▶ TASK DETAILS
The word "precision" occurs in some of the lines below; copy each of those lines.

(Data excerpts)
------------------------------------------------------------
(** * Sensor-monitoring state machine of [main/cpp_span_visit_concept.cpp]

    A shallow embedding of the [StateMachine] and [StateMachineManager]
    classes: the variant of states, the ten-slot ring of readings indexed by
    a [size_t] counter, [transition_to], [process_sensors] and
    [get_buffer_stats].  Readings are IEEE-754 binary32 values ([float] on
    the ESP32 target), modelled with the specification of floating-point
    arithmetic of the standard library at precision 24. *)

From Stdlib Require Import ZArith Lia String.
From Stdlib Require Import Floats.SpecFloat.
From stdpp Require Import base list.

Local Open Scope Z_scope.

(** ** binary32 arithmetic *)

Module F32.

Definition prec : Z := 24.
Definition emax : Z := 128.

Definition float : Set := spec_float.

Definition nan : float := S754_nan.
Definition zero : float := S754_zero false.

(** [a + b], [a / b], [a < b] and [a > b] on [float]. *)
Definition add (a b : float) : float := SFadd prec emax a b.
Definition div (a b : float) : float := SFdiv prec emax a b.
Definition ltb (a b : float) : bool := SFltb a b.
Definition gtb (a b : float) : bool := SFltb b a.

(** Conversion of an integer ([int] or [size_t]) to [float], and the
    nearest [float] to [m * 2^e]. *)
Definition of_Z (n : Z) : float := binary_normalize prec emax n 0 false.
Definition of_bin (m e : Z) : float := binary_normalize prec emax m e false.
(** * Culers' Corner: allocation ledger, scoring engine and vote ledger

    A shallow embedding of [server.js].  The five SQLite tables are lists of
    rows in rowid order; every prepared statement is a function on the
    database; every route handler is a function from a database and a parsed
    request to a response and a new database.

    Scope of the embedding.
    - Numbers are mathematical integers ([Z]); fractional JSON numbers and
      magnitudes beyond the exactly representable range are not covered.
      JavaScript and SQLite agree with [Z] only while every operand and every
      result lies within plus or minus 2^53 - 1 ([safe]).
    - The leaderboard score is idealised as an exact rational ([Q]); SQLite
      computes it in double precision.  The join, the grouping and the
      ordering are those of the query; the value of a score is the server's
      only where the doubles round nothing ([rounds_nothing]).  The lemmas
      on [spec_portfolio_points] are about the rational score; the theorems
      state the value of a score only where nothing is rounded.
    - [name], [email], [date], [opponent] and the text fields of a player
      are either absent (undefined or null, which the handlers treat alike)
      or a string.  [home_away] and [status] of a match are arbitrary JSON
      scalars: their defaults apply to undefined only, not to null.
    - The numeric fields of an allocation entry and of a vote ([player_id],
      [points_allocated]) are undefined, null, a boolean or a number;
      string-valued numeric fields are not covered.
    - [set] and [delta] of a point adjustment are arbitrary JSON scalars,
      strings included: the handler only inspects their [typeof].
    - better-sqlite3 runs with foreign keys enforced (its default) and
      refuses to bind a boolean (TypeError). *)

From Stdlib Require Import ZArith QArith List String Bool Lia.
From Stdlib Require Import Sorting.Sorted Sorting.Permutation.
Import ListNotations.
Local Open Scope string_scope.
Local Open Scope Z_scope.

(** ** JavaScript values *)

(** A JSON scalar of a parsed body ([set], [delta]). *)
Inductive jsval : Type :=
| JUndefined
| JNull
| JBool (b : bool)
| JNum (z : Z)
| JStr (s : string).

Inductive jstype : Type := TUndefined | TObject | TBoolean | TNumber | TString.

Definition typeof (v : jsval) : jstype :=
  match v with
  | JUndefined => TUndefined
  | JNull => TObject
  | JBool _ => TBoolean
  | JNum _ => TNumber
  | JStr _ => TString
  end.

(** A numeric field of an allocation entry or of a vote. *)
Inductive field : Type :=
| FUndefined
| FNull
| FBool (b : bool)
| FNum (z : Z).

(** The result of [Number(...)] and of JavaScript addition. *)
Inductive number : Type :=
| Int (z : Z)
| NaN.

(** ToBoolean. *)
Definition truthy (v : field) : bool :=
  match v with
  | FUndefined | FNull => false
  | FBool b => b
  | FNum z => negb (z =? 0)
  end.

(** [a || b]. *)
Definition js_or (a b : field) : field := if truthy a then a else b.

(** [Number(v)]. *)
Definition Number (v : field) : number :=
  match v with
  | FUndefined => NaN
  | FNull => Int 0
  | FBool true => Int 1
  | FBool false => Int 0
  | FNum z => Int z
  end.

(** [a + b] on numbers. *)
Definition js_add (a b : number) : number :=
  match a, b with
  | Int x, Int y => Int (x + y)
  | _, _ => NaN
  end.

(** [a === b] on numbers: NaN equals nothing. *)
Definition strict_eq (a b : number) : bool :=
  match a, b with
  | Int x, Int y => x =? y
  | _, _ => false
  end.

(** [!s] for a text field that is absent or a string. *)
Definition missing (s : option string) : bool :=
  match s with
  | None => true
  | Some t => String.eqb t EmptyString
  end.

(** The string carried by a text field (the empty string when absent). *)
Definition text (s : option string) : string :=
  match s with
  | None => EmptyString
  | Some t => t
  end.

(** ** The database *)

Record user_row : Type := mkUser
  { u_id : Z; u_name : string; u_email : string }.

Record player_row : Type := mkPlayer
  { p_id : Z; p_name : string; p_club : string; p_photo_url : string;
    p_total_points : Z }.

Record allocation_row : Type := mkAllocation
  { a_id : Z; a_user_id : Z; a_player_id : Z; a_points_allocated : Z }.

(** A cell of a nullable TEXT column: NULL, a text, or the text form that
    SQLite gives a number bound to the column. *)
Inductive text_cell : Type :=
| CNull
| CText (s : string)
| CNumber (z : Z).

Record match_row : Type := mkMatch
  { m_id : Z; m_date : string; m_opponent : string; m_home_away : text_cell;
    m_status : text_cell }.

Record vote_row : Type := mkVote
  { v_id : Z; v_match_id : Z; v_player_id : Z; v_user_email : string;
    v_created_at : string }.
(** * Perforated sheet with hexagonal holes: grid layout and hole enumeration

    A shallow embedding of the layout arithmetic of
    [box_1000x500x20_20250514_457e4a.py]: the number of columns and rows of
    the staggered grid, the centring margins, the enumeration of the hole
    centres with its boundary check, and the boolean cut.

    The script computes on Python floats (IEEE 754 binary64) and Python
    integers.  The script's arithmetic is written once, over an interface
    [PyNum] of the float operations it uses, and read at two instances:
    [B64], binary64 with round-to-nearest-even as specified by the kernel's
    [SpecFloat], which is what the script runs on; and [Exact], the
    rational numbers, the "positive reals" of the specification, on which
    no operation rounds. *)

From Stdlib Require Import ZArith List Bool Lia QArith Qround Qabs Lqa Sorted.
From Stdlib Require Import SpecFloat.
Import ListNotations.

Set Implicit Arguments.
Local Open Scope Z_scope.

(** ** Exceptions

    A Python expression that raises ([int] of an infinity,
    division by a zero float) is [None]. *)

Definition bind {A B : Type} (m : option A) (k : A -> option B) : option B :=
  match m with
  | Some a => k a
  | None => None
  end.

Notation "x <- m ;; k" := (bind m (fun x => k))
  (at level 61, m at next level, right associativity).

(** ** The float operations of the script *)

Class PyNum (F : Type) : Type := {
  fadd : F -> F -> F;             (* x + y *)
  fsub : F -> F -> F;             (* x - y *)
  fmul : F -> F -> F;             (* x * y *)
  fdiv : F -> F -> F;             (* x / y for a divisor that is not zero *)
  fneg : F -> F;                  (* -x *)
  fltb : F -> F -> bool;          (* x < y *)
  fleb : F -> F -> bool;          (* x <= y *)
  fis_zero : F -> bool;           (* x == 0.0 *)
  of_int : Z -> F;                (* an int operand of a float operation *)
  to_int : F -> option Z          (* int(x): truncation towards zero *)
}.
------------------------------------------------------------
▶ ANSWER TO THE EXERCISE
    arithmetic of the standard library at precision 24. *)
      computes it in double precision.  The join, the grouping and the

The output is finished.